Prompt:
Go through the records underneath and write each one out again exactly.
Material for this exercise START
Lemma redis_swept_ok : steps_ok ∅ redis_swept (newReplicas demo_opts).
Proof.
  unfold redis_swept.
  repeat match goal with
  | |- steps_ok _ [] _ => exact I
  | |- steps_ok _ (_ :: _) _ => split
  | |- step_ok _ (Called _ _ (OpCreate _)) _ => apply called_ok; [done|by split; [left|]|split; [done|by apply (bool_decide_unpack _)]]
  | |- step_ok _ (Called _ _ _) _ => by apply called_ok
  | |- step_ok _ (SweepBegun _ _) _ => exact I
  | |- step_ok _ (SweepCalled _ _ _) _ => eapply swept_ok; [vm_compute; reflexivity|done]
  | |- step_ok _ (Evicted _ _) _ => apply evicted_ok; vm_compute; reflexivity
  end.
Qed.

Lemma redis_refines_spec_witness :
  (serve_all redis_swept (newReplicas demo_opts)).1 =
    [Some (RUnit (Ok tt)); Some (RUnit (Ok tt)); None; None; None; None; None;
     Some (RRead (Err (StateError StateExpired (time_UnixMilli 9000)))); None; None;
     Some (RStatus (Ok (mkStatus "d" KindDrop StateExpired (time_UnixMilli 1000) (time_UnixMilli 9000) 0 0 0))); None;
     Some (RStatus (Err ErrNotFound))] ∧
  ∃ a, spec_steps redis_swept (serve_all redis_swept (newReplicas demo_opts)).1 (spec_init demo_opts) a.
Proof.
  split; [vm_compute; reflexivity|].
  pose proof (redis_refines_spec 3600000 ltac:(done) demo_opts redis_swept ltac:(reflexivity) redis_swept_ok) as H.
  destruct (serve_all _ _) as [answers s]. destruct H as (a & Ha & _). exists a. exact Ha.
Defined.
Fixpoint unescape_host (s : bytes) : option bytes :=
  match s with
  | [] => Some []
  | b :: s1 =>
      if decide (b = x25) then
        match s1 with
        | h :: l :: s2 =>
            vh ← hex_val h; vl ← hex_val l;
            if (vh <? 8) && negb (bool_decide (h = x32 ∧ l = x35)) then None
            else rest ← unescape_host s2; Some (z2b (16 * vh + vl) :: rest)
        | _ => None
        end
      else if host_char b then rest ← unescape_host s1; Some (b :: rest)
      else None
  end.

(** [unescape] of a zone: what is escaped must be a percent sign, a space or a
    character hosts may hold. *)
Fixpoint unescape_zone (s : bytes) : option bytes :=
  match s with
  | [] => Some []
  | b :: s1 =>
      if decide (b = x25) then
        match s1 with
        | h :: l :: s2 =>
            vh ← hex_val h; vl ← hex_val l;
            let v := z2b (16 * vh + vl) in
            if bool_decide (h = x32 ∧ l = x35) || bool_decide (v = x20) || ((b2z v <? 128) && host_char v) then
              rest ← unescape_zone s2; Some (v :: rest)
            else None
        | _ => None
        end
      else if host_char b then rest ← unescape_zone s1; Some (b :: rest)
      else None
  end.

(** [unescape] of a path: every escape is decoded. *)
Fixpoint unescape_path (s : bytes) : option bytes :=
  match s with
  | [] => Some []
  | b :: s1 =>
      if decide (b = x25) then
        match s1 with
        | h :: l :: s2 =>
            vh ← hex_val h; vl ← hex_val l;
            rest ← unescape_path s2;
            Some (z2b (16 * vh + vl) :: rest)
        | _ => None
        end
      else rest ← unescape_path s1; Some (b :: rest)
  end.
Material for this exercise END
Task result:
Lemma redis_swept_ok : steps_ok ∅ redis_swept (newReplicas demo_opts).
Proof.
  unfold redis_swept.
  repeat match goal with
  | |- steps_ok _ [] _ => exact I
  | |- steps_ok _ (_ :: _) _ => split
  | |- step_ok _ (Called _ _ (OpCreate _)) _ => apply called_ok; [done|by split; [left|]|split; [done|by apply (bool_decide_unpack _)]]
  | |- step_ok _ (Called _ _ _) _ => by apply called_ok
  | |- step_ok _ (SweepBegun _ _) _ => exact I
  | |- step_ok _ (SweepCalled _ _ _) _ => eapply swept_ok; [vm_compute; reflexivity|done]
  | |- step_ok _ (Evicted _ _) _ => apply evicted_ok; vm_compute; reflexivity
  end.
Qed.

Lemma redis_refines_spec_witness :
  (serve_all redis_swept (newReplicas demo_opts)).1 =
    [Some (RUnit (Ok tt)); Some (RUnit (Ok tt)); None; None; None; None; None;
     Some (RRead (Err (StateError StateExpired (time_UnixMilli 9000)))); None; None;
     Some (RStatus (Ok (mkStatus "d" KindDrop StateExpired (time_UnixMilli 1000) (time_UnixMilli 9000) 0 0 0))); None;
     Some (RStatus (Err ErrNotFound))] ∧
  ∃ a, spec_steps redis_swept (serve_all redis_swept (newReplicas demo_opts)).1 (spec_init demo_opts) a.
Proof.
  split; [vm_compute; reflexivity|].
  pose proof (redis_refines_spec 3600000 ltac:(done) demo_opts redis_swept ltac:(reflexivity) redis_swept_ok) as H.
  destruct (serve_all _ _) as [answers s]. destruct H as (a & Ha & _). exists a. exact Ha.
Defined.
Fixpoint unescape_host (s : bytes) : option bytes :=
  match s with
  | [] => Some []
  | b :: s1 =>
      if decide (b = x25) then
        match s1 with
        | h :: l :: s2 =>
            vh ← hex_val h; vl ← hex_val l;
            if (vh <? 8) && negb (bool_decide (h = x32 ∧ l = x35)) then None
            else rest ← unescape_host s2; Some (z2b (16 * vh + vl) :: rest)
        | _ => None
        end
      else if host_char b then rest ← unescape_host s1; Some (b :: rest)
      else None
  end.

(** [unescape] of a zone: what is escaped must be a percent sign, a space or a
    character hosts may hold. *)
Fixpoint unescape_zone (s : bytes) : option bytes :=
  match s with
  | [] => Some []
  | b :: s1 =>
      if decide (b = x25) then
        match s1 with
        | h :: l :: s2 =>
            vh ← hex_val h; vl ← hex_val l;
            let v := z2b (16 * vh + vl) in
            if bool_decide (h = x32 ∧ l = x35) || bool_decide (v = x20) || ((b2z v <? 128) && host_char v) then
              rest ← unescape_zone s2; Some (v :: rest)
            else None
        | _ => None
        end
      else if host_char b then rest ← unescape_zone s1; Some (b :: rest)
      else None
  end.

(** [unescape] of a path: every escape is decoded. *)
Fixpoint unescape_path (s : bytes) : option bytes :=
  match s with
  | [] => Some []
  | b :: s1 =>
      if decide (b = x25) then
        match s1 with
        | h :: l :: s2 =>
            vh ← hex_val h; vl ← hex_val l;
            rest ← unescape_path s2;
            Some (z2b (16 * vh + vl) :: rest)
        | _ => None
        end
      else rest ← unescape_path s1; Some (b :: rest)
  end.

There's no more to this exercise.